WORK TO COMPLETE -
Taking the line with "te_Remove : queryEnforces;" as the first and the last line of the entries as the final one, copy that span exactly.

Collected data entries
=== Section Start ===

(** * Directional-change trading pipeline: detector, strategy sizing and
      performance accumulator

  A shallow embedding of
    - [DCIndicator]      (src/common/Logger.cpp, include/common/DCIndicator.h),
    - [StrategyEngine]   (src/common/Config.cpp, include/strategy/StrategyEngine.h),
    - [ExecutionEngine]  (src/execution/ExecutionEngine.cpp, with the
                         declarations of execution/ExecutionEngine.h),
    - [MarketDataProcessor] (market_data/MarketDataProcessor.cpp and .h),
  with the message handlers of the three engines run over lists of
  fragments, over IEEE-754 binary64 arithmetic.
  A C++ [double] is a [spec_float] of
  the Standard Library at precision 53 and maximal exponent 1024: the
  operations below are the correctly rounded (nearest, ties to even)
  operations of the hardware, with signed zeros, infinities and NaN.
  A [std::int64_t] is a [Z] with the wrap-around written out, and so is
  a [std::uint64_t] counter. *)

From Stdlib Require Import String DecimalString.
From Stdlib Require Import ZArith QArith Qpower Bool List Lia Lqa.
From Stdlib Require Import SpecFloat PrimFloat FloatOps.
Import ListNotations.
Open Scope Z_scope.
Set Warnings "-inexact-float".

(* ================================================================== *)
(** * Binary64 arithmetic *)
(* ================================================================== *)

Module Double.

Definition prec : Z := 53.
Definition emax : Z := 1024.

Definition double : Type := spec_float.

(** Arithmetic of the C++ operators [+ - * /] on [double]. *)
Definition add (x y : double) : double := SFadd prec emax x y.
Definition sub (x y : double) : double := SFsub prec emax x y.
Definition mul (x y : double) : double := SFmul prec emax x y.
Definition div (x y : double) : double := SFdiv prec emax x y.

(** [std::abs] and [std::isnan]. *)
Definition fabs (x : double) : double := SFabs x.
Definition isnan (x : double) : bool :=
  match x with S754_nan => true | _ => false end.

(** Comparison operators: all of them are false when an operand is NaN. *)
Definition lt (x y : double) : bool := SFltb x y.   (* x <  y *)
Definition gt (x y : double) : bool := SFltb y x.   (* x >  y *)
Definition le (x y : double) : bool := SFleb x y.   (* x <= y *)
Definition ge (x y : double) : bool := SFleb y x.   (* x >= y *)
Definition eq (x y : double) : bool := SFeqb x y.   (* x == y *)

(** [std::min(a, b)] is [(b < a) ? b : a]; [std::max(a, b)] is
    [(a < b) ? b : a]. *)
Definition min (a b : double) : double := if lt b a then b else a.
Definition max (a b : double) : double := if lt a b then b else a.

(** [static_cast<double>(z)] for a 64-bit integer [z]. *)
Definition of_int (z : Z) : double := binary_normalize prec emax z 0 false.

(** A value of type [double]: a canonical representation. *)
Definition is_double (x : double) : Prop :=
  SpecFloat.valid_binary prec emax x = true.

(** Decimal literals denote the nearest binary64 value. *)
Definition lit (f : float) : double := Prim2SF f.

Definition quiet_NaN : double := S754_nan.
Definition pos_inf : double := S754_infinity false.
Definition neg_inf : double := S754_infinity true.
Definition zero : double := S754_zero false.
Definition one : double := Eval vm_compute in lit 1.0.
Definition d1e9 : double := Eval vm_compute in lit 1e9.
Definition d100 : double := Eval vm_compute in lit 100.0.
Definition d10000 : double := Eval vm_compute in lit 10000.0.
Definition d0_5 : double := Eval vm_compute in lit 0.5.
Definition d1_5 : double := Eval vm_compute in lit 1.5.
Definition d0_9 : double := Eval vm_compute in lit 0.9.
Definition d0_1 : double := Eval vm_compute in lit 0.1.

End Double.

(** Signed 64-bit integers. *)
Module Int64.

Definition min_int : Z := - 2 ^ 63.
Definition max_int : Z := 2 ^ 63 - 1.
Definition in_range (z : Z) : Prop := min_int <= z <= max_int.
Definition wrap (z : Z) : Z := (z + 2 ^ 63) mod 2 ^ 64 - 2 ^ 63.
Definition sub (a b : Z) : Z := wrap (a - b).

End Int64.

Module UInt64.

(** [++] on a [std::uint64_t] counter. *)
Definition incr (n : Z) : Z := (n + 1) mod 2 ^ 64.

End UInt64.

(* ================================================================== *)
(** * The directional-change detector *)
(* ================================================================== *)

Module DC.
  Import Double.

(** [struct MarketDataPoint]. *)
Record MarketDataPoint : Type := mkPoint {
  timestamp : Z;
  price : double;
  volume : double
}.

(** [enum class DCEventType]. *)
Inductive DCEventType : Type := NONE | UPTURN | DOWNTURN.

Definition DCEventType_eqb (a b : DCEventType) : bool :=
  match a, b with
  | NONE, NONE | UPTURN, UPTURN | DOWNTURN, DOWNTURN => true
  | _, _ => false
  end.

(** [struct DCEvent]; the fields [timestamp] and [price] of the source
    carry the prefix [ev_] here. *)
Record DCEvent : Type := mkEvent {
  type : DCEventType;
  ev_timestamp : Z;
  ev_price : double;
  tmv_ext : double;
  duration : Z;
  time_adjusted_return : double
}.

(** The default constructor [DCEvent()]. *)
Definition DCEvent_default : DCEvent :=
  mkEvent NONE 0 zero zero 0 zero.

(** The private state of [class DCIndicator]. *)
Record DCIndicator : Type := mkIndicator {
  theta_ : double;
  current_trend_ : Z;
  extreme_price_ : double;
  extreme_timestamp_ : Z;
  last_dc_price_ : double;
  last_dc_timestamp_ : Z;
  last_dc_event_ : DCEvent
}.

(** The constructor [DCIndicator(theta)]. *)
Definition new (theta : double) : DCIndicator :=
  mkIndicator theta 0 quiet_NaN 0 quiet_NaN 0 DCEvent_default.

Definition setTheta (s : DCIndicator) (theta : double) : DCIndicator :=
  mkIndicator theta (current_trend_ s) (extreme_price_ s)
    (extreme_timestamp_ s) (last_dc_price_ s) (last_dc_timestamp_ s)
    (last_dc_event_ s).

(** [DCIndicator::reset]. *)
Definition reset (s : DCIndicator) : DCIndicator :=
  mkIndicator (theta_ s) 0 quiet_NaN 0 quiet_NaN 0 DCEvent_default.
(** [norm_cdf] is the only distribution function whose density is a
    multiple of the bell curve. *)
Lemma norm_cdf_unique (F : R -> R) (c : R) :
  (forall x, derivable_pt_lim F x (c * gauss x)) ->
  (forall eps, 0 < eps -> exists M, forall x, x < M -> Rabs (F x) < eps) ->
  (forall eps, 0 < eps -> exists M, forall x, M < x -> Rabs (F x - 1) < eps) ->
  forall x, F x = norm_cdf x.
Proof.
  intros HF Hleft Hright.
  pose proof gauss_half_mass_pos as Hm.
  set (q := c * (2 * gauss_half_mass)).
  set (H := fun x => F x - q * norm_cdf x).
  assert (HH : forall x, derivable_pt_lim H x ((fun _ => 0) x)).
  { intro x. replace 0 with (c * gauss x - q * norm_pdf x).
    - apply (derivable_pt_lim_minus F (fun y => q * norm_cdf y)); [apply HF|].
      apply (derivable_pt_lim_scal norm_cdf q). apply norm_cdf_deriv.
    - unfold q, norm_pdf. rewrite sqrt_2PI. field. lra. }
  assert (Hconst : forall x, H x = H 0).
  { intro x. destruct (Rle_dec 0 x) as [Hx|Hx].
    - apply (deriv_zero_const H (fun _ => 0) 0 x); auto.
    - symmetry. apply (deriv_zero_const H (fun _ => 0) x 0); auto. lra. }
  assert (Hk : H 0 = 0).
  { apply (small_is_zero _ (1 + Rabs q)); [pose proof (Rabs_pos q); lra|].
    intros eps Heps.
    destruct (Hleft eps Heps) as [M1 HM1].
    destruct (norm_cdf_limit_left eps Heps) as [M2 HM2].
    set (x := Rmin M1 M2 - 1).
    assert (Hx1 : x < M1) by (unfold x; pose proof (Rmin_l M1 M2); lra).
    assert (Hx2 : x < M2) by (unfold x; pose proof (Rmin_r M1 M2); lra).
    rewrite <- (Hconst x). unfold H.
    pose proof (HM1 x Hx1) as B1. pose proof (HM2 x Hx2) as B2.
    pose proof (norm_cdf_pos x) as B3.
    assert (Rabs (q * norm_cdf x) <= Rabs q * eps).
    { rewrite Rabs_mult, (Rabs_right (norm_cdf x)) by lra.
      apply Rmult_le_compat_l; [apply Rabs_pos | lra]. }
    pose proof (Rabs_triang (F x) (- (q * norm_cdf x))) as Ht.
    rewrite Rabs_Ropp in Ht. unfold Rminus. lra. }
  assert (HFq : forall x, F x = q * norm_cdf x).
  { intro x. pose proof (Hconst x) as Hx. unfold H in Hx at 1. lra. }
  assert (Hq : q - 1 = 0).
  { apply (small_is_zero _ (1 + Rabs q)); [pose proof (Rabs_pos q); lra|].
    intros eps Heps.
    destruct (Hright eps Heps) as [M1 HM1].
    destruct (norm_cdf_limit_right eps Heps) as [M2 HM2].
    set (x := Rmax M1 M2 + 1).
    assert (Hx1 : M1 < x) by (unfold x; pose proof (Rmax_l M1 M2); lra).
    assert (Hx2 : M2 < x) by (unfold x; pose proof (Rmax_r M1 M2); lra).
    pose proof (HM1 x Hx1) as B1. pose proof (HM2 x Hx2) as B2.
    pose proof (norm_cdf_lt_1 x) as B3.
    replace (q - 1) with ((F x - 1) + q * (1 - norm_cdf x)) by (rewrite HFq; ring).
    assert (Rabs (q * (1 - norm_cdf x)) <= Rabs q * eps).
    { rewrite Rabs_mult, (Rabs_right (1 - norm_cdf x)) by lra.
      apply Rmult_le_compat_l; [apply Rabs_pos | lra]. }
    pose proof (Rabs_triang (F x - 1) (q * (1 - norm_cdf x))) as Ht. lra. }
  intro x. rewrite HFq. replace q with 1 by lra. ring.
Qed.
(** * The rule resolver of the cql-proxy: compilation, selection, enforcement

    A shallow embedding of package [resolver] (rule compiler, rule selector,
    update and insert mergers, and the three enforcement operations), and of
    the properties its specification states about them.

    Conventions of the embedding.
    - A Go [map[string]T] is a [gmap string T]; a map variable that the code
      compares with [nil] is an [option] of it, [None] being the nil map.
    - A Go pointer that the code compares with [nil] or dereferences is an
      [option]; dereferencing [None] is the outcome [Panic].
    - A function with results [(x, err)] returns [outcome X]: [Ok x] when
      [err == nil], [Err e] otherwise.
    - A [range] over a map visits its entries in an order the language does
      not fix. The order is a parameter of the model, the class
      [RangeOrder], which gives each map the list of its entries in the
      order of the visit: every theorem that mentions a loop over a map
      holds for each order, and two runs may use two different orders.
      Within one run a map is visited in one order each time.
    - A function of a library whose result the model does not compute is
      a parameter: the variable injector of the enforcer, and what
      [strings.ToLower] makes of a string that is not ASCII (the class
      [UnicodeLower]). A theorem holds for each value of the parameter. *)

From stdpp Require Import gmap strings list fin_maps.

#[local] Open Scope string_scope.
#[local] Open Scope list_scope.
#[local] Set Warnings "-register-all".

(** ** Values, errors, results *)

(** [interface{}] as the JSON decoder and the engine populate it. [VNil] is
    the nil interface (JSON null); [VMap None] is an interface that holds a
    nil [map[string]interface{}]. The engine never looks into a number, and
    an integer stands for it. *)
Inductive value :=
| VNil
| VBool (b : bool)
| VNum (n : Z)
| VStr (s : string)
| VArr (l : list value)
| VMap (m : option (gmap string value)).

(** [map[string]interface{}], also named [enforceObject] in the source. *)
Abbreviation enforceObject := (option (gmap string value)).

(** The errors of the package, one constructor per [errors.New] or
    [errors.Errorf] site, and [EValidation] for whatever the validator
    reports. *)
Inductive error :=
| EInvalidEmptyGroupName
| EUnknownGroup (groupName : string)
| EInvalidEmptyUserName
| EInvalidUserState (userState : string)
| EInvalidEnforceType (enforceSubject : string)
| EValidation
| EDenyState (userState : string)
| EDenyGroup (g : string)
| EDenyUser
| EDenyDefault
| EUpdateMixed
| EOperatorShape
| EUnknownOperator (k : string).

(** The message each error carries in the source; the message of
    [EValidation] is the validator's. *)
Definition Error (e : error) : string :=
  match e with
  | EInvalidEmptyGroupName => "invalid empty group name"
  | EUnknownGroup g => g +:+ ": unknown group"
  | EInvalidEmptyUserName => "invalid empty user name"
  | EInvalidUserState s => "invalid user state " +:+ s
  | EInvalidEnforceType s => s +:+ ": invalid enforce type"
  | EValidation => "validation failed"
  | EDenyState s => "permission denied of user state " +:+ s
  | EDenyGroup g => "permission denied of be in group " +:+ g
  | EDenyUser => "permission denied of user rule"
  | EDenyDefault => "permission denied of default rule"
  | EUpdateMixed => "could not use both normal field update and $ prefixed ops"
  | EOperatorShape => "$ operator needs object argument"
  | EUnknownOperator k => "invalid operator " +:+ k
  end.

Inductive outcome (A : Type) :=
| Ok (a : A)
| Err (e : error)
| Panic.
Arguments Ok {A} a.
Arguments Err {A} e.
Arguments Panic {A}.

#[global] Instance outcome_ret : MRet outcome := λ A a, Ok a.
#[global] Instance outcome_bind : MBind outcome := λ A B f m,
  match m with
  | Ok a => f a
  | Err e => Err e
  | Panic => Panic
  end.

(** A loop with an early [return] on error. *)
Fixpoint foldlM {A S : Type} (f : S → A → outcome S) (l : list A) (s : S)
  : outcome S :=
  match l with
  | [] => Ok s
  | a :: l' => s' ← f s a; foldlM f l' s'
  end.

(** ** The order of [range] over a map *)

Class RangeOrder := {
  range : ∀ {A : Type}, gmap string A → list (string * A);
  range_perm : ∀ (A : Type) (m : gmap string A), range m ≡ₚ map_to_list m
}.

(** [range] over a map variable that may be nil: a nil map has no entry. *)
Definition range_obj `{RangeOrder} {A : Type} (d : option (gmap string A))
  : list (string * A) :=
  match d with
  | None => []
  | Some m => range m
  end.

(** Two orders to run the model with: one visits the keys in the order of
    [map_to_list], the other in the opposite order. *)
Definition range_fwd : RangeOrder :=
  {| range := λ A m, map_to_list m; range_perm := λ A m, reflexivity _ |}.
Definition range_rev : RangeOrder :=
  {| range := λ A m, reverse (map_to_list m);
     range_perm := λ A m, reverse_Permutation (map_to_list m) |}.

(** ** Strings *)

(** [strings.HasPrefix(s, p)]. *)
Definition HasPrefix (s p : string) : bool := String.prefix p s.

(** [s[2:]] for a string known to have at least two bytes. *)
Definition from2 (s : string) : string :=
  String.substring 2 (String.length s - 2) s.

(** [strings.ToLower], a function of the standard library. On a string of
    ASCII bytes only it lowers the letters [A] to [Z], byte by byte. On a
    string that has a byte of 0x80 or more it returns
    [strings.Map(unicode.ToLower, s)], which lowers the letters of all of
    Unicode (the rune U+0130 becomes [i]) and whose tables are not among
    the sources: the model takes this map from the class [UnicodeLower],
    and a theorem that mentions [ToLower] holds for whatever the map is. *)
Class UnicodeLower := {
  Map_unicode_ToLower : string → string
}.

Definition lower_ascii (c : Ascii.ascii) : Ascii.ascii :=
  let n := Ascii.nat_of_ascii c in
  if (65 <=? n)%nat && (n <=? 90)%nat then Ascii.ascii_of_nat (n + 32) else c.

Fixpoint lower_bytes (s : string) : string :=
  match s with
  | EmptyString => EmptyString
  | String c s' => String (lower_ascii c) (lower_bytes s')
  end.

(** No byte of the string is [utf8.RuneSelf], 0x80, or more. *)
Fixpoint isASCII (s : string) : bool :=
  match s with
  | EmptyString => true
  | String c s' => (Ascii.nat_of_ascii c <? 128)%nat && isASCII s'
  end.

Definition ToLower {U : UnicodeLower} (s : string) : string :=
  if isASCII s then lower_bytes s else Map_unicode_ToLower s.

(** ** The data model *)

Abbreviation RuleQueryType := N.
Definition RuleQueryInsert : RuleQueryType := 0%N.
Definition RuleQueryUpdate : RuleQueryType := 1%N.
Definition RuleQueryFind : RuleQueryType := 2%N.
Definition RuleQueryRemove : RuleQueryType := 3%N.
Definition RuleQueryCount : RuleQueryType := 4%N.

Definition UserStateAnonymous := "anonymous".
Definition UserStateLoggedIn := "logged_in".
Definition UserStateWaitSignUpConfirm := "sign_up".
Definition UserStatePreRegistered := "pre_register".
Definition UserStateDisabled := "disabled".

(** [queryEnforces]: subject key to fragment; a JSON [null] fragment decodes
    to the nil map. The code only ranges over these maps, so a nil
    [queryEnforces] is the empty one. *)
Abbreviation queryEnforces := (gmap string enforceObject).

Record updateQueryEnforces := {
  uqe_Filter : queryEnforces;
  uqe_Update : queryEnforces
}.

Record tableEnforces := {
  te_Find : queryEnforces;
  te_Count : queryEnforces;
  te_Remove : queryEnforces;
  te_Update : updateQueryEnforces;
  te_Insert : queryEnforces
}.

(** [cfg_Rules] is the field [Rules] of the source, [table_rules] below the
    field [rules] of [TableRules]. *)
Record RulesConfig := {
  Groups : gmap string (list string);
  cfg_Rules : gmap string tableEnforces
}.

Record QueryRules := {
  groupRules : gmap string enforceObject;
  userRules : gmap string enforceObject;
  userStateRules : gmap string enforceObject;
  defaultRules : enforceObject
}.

=== Section End ===

EXPECTED ANSWER -
  te_Remove : queryEnforces;
  te_Update : updateQueryEnforces;
  te_Insert : queryEnforces
}.

(** [cfg_Rules] is the field [Rules] of the source, [table_rules] below the
    field [rules] of [TableRules]. *)
Record RulesConfig := {
  Groups : gmap string (list string);
  cfg_Rules : gmap string tableEnforces
}.

Record QueryRules := {
  groupRules : gmap string enforceObject;
  userRules : gmap string enforceObject;
  userStateRules : gmap string enforceObject;
  defaultRules : enforceObject
}.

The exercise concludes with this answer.